> ENTRIES PROVIDED
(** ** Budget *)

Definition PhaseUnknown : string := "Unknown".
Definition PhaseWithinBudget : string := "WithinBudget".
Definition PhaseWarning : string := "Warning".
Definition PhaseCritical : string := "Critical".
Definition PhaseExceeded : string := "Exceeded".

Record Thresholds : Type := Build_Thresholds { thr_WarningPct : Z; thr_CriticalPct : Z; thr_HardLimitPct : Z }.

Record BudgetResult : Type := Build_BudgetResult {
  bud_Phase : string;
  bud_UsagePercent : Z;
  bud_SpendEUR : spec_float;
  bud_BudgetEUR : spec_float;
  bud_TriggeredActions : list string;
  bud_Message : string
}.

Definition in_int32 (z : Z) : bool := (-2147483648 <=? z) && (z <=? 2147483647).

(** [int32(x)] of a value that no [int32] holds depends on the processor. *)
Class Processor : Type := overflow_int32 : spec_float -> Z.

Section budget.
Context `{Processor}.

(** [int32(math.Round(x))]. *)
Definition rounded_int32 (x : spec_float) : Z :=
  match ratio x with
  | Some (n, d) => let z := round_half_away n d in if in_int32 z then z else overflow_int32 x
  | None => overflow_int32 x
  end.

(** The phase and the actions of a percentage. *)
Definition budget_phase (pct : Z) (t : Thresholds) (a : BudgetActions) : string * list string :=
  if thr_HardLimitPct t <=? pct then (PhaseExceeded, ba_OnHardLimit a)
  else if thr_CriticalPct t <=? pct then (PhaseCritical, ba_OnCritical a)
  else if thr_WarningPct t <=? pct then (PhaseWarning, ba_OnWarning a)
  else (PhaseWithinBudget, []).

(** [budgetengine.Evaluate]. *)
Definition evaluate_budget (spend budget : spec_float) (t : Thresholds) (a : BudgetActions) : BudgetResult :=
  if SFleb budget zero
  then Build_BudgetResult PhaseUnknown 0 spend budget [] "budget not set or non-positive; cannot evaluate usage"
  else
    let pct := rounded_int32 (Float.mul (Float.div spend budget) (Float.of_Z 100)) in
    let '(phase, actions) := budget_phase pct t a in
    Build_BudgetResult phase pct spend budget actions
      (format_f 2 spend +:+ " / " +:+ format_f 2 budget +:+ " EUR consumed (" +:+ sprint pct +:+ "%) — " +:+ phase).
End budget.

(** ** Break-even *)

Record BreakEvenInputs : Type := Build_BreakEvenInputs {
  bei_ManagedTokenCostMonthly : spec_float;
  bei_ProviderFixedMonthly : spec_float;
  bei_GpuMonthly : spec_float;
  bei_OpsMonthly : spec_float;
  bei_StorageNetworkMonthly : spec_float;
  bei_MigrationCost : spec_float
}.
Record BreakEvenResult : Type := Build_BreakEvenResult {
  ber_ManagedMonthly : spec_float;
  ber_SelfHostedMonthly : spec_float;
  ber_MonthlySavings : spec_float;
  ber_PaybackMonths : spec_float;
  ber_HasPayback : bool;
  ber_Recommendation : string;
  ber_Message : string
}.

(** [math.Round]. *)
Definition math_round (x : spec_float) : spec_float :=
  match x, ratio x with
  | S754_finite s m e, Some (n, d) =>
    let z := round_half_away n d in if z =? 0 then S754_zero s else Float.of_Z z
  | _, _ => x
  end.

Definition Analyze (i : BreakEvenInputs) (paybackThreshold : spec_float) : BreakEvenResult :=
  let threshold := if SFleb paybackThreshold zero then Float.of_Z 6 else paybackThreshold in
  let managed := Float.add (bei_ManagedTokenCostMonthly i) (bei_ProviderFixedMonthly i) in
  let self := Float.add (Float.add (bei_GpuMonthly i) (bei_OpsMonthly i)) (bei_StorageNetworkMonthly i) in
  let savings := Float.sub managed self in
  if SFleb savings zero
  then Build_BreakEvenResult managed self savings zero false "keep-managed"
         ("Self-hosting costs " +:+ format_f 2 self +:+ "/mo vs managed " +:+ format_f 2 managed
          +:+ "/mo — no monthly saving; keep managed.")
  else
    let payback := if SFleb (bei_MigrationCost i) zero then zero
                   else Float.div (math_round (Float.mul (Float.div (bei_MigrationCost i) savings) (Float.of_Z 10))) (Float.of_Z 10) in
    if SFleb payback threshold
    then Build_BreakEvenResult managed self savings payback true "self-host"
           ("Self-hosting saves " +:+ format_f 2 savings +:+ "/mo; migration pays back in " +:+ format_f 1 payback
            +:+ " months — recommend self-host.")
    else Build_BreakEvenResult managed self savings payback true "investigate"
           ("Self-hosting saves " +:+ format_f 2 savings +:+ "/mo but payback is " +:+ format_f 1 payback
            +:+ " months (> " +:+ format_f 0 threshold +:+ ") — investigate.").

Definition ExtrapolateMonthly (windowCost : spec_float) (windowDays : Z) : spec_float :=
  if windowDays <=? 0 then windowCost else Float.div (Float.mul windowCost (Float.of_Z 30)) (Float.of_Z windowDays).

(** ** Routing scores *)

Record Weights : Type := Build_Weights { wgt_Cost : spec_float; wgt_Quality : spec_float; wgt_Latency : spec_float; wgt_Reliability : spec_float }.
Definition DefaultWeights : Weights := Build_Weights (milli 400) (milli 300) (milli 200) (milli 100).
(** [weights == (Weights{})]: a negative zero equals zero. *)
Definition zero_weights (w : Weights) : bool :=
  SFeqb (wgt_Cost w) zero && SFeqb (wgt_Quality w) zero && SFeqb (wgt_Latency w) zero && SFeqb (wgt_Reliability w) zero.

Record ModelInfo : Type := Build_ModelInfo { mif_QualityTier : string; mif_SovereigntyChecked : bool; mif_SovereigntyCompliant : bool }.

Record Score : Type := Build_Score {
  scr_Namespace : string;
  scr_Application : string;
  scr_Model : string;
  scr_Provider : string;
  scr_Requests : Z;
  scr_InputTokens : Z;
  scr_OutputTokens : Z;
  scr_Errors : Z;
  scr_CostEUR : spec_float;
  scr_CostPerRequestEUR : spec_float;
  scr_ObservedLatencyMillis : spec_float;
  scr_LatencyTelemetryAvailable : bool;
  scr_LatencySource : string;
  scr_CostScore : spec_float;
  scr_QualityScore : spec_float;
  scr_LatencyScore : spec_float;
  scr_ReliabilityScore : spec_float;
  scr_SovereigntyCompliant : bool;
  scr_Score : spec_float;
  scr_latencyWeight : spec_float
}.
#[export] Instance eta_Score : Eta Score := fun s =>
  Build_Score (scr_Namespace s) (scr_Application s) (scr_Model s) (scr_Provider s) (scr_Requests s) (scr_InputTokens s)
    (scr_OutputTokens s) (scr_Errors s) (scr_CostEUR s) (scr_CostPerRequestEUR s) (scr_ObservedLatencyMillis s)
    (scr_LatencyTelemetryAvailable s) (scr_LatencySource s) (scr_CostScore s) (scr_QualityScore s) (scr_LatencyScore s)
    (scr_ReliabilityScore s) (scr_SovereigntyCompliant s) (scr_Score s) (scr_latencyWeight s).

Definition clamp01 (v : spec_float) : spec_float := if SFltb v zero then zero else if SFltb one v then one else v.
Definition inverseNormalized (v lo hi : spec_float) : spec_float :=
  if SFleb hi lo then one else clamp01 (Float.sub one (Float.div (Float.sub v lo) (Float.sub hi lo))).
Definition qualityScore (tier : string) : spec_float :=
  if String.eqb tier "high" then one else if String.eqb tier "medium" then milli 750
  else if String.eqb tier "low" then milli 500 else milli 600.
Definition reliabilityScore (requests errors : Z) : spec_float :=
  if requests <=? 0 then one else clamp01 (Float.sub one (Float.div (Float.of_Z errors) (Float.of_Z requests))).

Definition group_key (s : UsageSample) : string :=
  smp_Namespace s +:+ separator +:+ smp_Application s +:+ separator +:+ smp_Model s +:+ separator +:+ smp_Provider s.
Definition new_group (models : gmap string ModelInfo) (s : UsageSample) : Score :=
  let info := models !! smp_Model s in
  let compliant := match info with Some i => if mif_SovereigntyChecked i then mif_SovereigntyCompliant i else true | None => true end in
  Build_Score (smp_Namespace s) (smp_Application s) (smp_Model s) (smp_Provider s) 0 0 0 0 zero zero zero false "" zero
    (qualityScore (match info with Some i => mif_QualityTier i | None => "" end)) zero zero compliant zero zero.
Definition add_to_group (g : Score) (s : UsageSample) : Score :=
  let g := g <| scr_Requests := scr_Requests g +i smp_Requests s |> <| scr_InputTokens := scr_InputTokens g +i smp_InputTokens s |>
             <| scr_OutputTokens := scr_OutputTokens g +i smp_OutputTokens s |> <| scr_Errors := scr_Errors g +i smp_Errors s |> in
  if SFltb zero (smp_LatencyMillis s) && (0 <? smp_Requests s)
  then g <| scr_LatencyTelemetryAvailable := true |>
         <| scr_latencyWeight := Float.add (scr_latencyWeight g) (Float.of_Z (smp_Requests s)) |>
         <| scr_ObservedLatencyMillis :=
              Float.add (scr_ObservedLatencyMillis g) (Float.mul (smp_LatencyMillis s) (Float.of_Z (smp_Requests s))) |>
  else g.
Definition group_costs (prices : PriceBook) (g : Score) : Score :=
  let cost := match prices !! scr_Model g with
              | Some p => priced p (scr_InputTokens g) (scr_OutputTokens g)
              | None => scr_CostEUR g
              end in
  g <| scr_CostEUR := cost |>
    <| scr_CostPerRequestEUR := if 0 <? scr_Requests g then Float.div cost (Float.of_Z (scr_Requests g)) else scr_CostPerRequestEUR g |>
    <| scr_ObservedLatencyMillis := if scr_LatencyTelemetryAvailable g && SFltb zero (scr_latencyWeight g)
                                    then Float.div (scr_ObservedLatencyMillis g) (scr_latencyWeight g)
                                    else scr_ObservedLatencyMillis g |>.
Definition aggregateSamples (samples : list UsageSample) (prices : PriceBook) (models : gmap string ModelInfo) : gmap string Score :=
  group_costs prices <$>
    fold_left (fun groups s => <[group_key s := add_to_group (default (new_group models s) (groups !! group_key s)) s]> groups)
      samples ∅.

> WORK REQUEST
Each line from the one holding "None => scr_CostEUR g" down to the end of the records above is to be repeated exactly; no other line belongs in the reply.

> FINAL ANSWER
              | None => scr_CostEUR g
              end in
  g <| scr_CostEUR := cost |>
    <| scr_CostPerRequestEUR := if 0 <? scr_Requests g then Float.div cost (Float.of_Z (scr_Requests g)) else scr_CostPerRequestEUR g |>
    <| scr_ObservedLatencyMillis := if scr_LatencyTelemetryAvailable g && SFltb zero (scr_latencyWeight g)
                                    then Float.div (scr_ObservedLatencyMillis g) (scr_latencyWeight g)
                                    else scr_ObservedLatencyMillis g |>.
Definition aggregateSamples (samples : list UsageSample) (prices : PriceBook) (models : gmap string ModelInfo) : gmap string Score :=
  group_costs prices <$>
    fold_left (fun groups s => <[group_key s := add_to_group (default (new_group models s) (groups !! group_key s)) s]> groups)
      samples ∅.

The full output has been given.